The collision chain (i.e. the hash bucket) is shared between CPUs,
as all buckets together constitute our collection of PTEs. To
achieve this, the collision chain does not point to the first PTE
in the list anymore, but to a hash bucket head structure. The
head structure contains the pointer to the first PTE in the list,
as well as a mutex to lock the bucket. Thus, each bucket is locked
independently of each other. With at least 1024 buckets in the VHPT,
this provides for sufficiently finei-grained locking to make the
ssolution scalable to large SMP machines.
o Add synchronisation to the lazy FP context switching. We do this
with a seperate per-thread lock. On SMP machines the lazy high FP
context switching without synchronisation caused inconsistent
state, which resulted in a panic. Since the use of the high FP
registers is not common, it's possible that races exist. The ia64
package build has proven to be a good stress test, so this will
get plenty of exercise in the near future.
o Don't use the local ID of the processor we want to send the IPI to
as the argument to ipi_send(). use the struct pcpu pointer instead.
The reason for this is that IPI delivery is unreliable. It has been
observed that sending an IPI to a CPU causes it to receive a stray
external interrupt. As such, we need a way to make the delivery
reliable. The intended solution is to queue requests in the target
CPU's per-CPU structure and use a single IPI to inform the CPU that
there's a new entry in the queue. If that IPI gets lost, the CPU
can check it's queue at any convenient time (such as for each
clock interrupt). This also allows us to send requests to a CPU
without interrupting it, if such would be beneficial.

With these changes SMP is almost working. There are still some random
process crashes and the machine can hang due to having the IPI lost
that deals with the high FP context switch.

The overhead of introducing the hash bucket head structure results
in a performance degradation of about 1% for UP (extra pointer
indirection). This is surprisingly small and is offset by gaining
reasonably/good scalable SMP support.


# 135783 25-Sep-2004 marcel

Move the IA-32 trap handling from trap() to ia32_trap(). Move the
ia32_syscall() function along with it to ia32_trap.c. When COMPAT_IA32
is not defined, we'll raise SIGEMT instead.


# 135590 22-Sep-2004 marcel

Redefine a PTE as a 64-bit integral type instead of a struct of
bit-fields. Unify the PTE defines accordingly and update all
uses.


# 134502 29-Aug-2004 marcel

s/ENTRY/ENTRY_NOPROFILE/g for particular functions that do not follow
the C calling convention or are otherwise not regular functions. This
allows us to boot a profiling kernel.


# 121635 28-Oct-2003 marcel

When switching the RSE to use the kernel stack as backing store, keep
the RNAT bit index constant. The net effect of this is that there's
no discontinuity WRT NaT collections which greatly simplifies certain
operations. The cost of this is that there can be up to 504 bytes of
unused stack between the true base of the kernel stack and the start
of the RSE backing store.
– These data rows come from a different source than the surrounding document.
(* ===== verification/Prelude.v ===== *)
(** * RIOT64: a verification development

    RIOT is an operating system for small devices; RIOT64 is its port to 64-bit
    RISC-V.  This library models the kernel of core/ and services of sys/ and
    proves them correct.

    ** The program and its model

    The kernel (core/) is a scheduler with a run queue per priority, threads,
    and the calls by which threads wait for each other; every call works on
    intrusive lists whose nodes lie in the thread control blocks.  The services
    (sys/) use the kernel or stand on their own.

    Base:
    - [Prelude]: machine integers with their wrap-around, arrays, the option
      monad, tactics and the hint database [riot];
    - [Bitarithm]: core/bitarithm.c;
    - [Cib]: core/include/cib.h, the index arithmetic of message queues and
      mailboxes;
    - [Ringbuffer]: core/ringbuffer.c;
    - [LinkedList], [Clist], [ClistSort]: core/include/list.h, clist.h and
      core/clist.c, on a heap of [next] pointers.

    Kernel:
    - [Kernel]: the state (threads, run queues, messages, mutexes, condition
      variables, mailboxes) and the monad of kernel calls.  A call returns,
      faults (a wild pointer, an array overrun, a failed assertion), or is
      suspended at [thread_yield_higher] with the rest of the call as its
      continuation; sched_run then chooses the next thread;
    - [Sched]: core/sched.c, thread.c and kernel_init.c (sched_run,
      sched_set_status, thread_create, thread_wakeup and so on);
    - [Mutex], [Cond], [Rmutex], [ThreadFlags], [Mbox], [Msg]: the files of core/
      with these names;
    - [KernelInv]: the invariant.  The run queues and wait lists are sequences
      of threads, represented by the linked nodes; a thread is in its run queue
      exactly when its status says so; the bit cache says which run queues hold
      threads; [WaitList] and [SchedProps] are the transitions all calls consist
      of, [ThreadCalls], [ThreadCreate] and [MsgSafe] their use;
    - [System]: threads that issue arbitrary calls, as a step relation;
    - [Demo]: a concrete image, in which the theorems are applied.

    Processor:
    - [Riscv]: the hart below the kernel, cpu/riscv_common/riscv_cpu.c, intr.S and
      the dispatcher of external interrupts in cpu/sifive_common/plic: registers,
      CSRs, memory; the assembly code as a list of instructions with an
      interpreter, the C functions as computations on the same state.  The kernel
      is an interface here ([Kern]);
    - [RiscvProof]: what the assembly does, instruction by instruction;
      [RiscvDecode]: which instructions are taken for floating point, from their
      format;
    - [RiscvContexts]: an abstract machine in which every thread has its own
      context and its own floating-point registers, and the proof that the hart
      implements it;
    - [RiscvKernel]: the hart with the kernel of [Sched] behind the interface, and
      a concrete image.

    Time:
    - [Div], [Timex]: sys/include/div.h, sys/div/div.c, sys/timex/timex.c;
    - [Xtimer], [XtimerProof]: sys/xtimer/xtimer_core.c with the driver
      cpu/riscv_common/periph/timer.c, the hardware below them as a counter and a
      compare register.

    Cryptography:
    - [Bytes], [Buffers]: words, byte arrays, blocks;
    - [AesSpec], [AesTables], [Aes], [AesProof]: sys/crypto/aes.c against
      FIPS-197;
    - [Modes], [ModesProof], [CtrProof], [Ccm], [CcmProof]:
      sys/crypto/ciphers.c, helper.c and modes/, over any cipher of the interface
      [BlockCipher], with AES as an instance;
    - [Sha256], [Sha256Proof]: sys/hashes/sha256.c against FIPS 180-4 and RFC
      2104.

    Text:
    - [Base64]: sys/base64/base64.c against RFC 4648;
    - [Fmt], [FmtProof]: sys/fmt/fmt.c, numbers to and from text.

    Network:
    - [Pktbuf]: the packet buffer, sys/net/gnrc/pktbuf_static, pktbuf and pkt:
      an allocator whose list of unused chunks lies in the buffer, and packets,
      lists of snips with a count of users, in the same bytes;
    - [PktbufAlloc]: the allocator's invariant (the blocks and the unused chunks
      partition the buffer) and its operations; [PktbufHeap]: the snips in
      memory as a map from addresses; [PktbufProof], [PktbufPackets],
      [PktbufEdit]: the calls; [PktbufSpec]: what they promise, as an interface
      ([valid], [effect]) and the programs that use it.
    - [ByteMem]: computations over a map from addresses to bytes, for code that works
      on buffers;
    - [Coap]: CoAP messages, sys/net/application_layer/nanocoap/nanocoap.c and
      sys/include/net/nanocoap.h;
    - [CoapParse]: the grammar of messages and the parser; [CoapOptions]: reading
      options; [CoapBuild]: writing messages, and parsing what was written;
      [CoapStrings]: paths cut into options and put together again;
    - [CoapServer]: replies and the dispatch of requests; [CoapBlock]: blockwise
      transfer and the list of resources; [CoapDemo]: concrete messages.

    Definitions have the names of the C functions; a loop of a function is a
    [Fixpoint] named after it.  Structures are records, with the field names of
    the code.

    ** What is shown

    - The kernel: no sequence of calls by any threads reaches a fault, and the
      invariant holds in all reachable states ([System.system_safe]), when the
      calls satisfy [System.allowed]: their arguments are valid, the assertions
      of the code hold, and they keep the contract the code relies on; a call whose
      assertion does not hold stops there.  A thread that has exited never runs
      again ([System.thread_exit_final]); the start of the kernel reaches
      such a state ([ThreadCreate.kernel_init_boots]); and what each call does on
      all its branches, which thread it makes ready, when the caller is
      preempted and in which order waiters are served ([*_outcome]).
    - The hart: traps, context switches and lazily saved floating-point registers
      refine a machine of threads that own their registers
      ([RiscvContexts.trap_refines]), so that a suspended thread continues where
      it was whatever ran in between ([RiscvContexts.thread_resumes]); a new
      thread starts at its function ([RiscvContexts.thread_create_refines]); and
      with the scheduler, the software interrupt runs the first thread of the best
      run queue ([RiscvKernel.soft_interrupt_runs_best]).
    - Data structures refine their abstract counterparts: circular lists are
      sequences, index and ring buffers are bounded queues, sorting is a stable
      sort.  After removing up to the end of its array a ring buffer reads
      outside it; [Ringbuffer.ringbuffer_refines_fifo] says when.
    - Arithmetic agrees with its mathematical meaning, with the exact ranges on
      which it does.
    - Timers fire in order, not early, and the hardware timer is armed for the
      first one, also when the handlers set timers again
      ([XtimerProof.handlers_ok]); where the code departs from this, the theorem
      says when.
    - Cryptography equals its standards, decryption inverts encryption, and
      authentication accepts exactly the right tags.  ECB and CBC take whole
      blocks only, and a length of 0 for one block; CCM is right below 256 bytes
      with at most 24 bytes of additional data.
    - The packet buffer refines a map of snips ([PktbufSpec.pktbuf_calls_refine]),
      and a program that is correct against that interface runs on the bytes
      without a fault and without a leak ([PktbufSpec.pktbuf_programs_safe]).
    - The CoAP parser accepts exactly the messages of a grammar and stays inside
      the message ([CoapParse.coap_parse_correct]).  The grammar is that of the
      code; it has all messages of RFC 7252 ([CoapParse.rfc_message]) and some that
      the standard calls malformed ([CoapDemo.coap_parse_lenient]).  What is built is parsed back
      ([CoapBuild.coap_build_parse], [CoapStrings.coap_uri_path_roundtrip]);
      requests reach the handler they name ([CoapServer.coap_handle_req_ok]); the
      slicer cuts out the requested block ([CoapBlock.coap_blockwise_window]) and
      the list of resources is sent in blocks
      ([CoapBlock.coap_well_known_core_ok]), up to a start of 2^32.
    - Base64 text is decoded to what was encoded ([Base64.base64_roundtrip]);
      numbers are written as their digits and read back
      ([FmtProof.fmt_decimal_correct], [FmtProof.fmt_hex_roundtrip]).

    Where the code does not do what it means to do, a theorem states what it
    does, e.g. [Ringbuffer.ringbuffer_remove_start_overrun],
    [Mbox.mbox_put_resumed_overruns], [CcmProof.ccm_mac_diverges],
    [XtimerProof.xtimer_isr_fires_all], [RiscvContexts.fcsr_not_saved] and
    [CoapDemo.coap_parse_token_overrun].

    ** Configuration and bounds

    - Targets with 64-bit pointers, 32-bit [int] and little-endian byte order;
      [DEVELHELP], [MODULE_SCHEDSTATISTICS] and the MPU stack guard are off;
      assertions are checked.
    - The kernel runs on one core.  Interrupts occur between kernel calls, which
      disable them while they work; the calls an interrupt handler makes are
      modelled with [sched_context_switch_request].  The atomic accesses of
      rmutex.c are plain ones.
    - In the kernel files the initial stack pointer ([thread_stack_init]) and
      memory that is not initialised are parameters; [Riscv] has the function.
    - The hart has compressed instructions and double-precision floating point
      with [USE_LAZY_FPU_CONTEXT].  Its memory consists of aligned 64-bit words;
      the word of the stack pointer of a thread, the frames on its stack and its
      floating-point context are disjoint ([RiscvContexts.zone]).  The claim and
      completion registers of the interrupt controller, the callbacks of external
      interrupts and the values a C function leaves in the registers it need not
      preserve are parameters.  The fuel of [trap_entry] is the length of the
      handler, no instruction of which is executed twice.
    - Recursion that is not structural uses fuel; the theorems are about the
      functions with the fuel the callers pass, and so show that it suffices
      (the length of the data, of a list, or of an interval to be scanned).
    - Timers: [TIMER_64BIT_HW] at 1 MHz.  The time of each read of the counter is
      a parameter that does not decrease.  The callbacks are a parameter: in the
      interrupt they may change the rest of the system and set timers that are not
      set, due after the interrupt, which a setting handler is shown to do
      ([XtimerProof.set64_in_handler]); handlers that remove or change timers that
      are set are not covered.
    - Cipher modes read and write distinct arrays; a digest is stored in an array
      of the caller.
    - The packet buffer lies at an address [base] with [BufferConf]: its size is a
      multiple of the size of a chunk header, it ends below 2^64, and null is not
      taken for a pointer into it.  The statistics and error reports of the buffer
      are not compiled.
    - CoAP without [MODULE_GCOAP].  Memory is a map from addresses to bytes; the
      buffers of a call are disjoint.  Strings and option values behind pointers
      to constants are lists of bytes; the address of the local array of
      coap_handle_req and the handlers of the application are parameters.  The
      parser gets fuel for every byte of the message.

    ** Not modelled

    Output (printf, assert, panic, the print functions and [fmt_float] of fmt), the C11 atomics, device drivers, boards and
    CPU start code, whose meaning lies in hardware (of the processors only the
    RISC-V parts above; not their 32-bit and single-precision variants); the network protocols (of
    CoAP only the messages, not the sockets that carry them), the
    shell, file systems, USB and POSIX layers; third-party packages, whose sources
    the build fetches; tests, examples and tools.  Of xtimer.c only
    [xtimer_now_timex] is modelled.  PROJECT.json lists the parts of the
    repository, and the definitions and lines of each. *)

From stdpp Require Export prelude numbers list gmap.
From Stdlib Require Export ZArith Lia.

Declare Scope riot_scope.
Delimit Scope riot_scope with riot.
Open Scope riot_scope.
Open Scope Z_scope.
The cost of adjusting the backing store
pointer to keep the RNAT bit index constant, for each kernel entry,
is negligible.

The primary reasons for this change are:
1. Asynchronuous contexts in KSE processes have the disadvantage of
having to copy the dirty registers from the kernel stack onto the
user stack. The implementation we had so far copied the registers
one at a time without calculating NaT collection values. A process
that used speculation would not work. Now that the RNAT bit index
is constant, we can block-copy the registers from the kernel stack
to the user stack without having to worry about NaT collections.
They will be in the right place on the user stack.
2. The ndirty field in the trapframe is now also usable in userland.
This was previously not the case because ndirty also includes the
space occupied by NaT collections. The value could be off by 8,
depending on the discontinuity. Now that the RNAT bit index is
contants, we have exactly the same number of NaT collection points
on the kernel stack as we would have had on the user stack if we
didn't switch backing stores.
3. Debuggers and other applications that use ptrace(2) can now copy
the dirty registers from the kernel stack (using ptrace(2)) and
copy them whereever they want them (onto the user stack of the
inferior as might be the case for gdb) without having to worry
about NaT collections in the same way the kernel doesn't have to
worry about them.

There's a second order effect caused by the randomization of the
base of the backing store, for it depends on the number of dirty
registers the processor happened to have at the time of entry into
the kernel. The second order effect is that the RSE will have a
better cache utilization as compared to having the backing store
always aligned at page boundaries. This has not been measured and
may be in practice only minimally beneficial, if at all measurable.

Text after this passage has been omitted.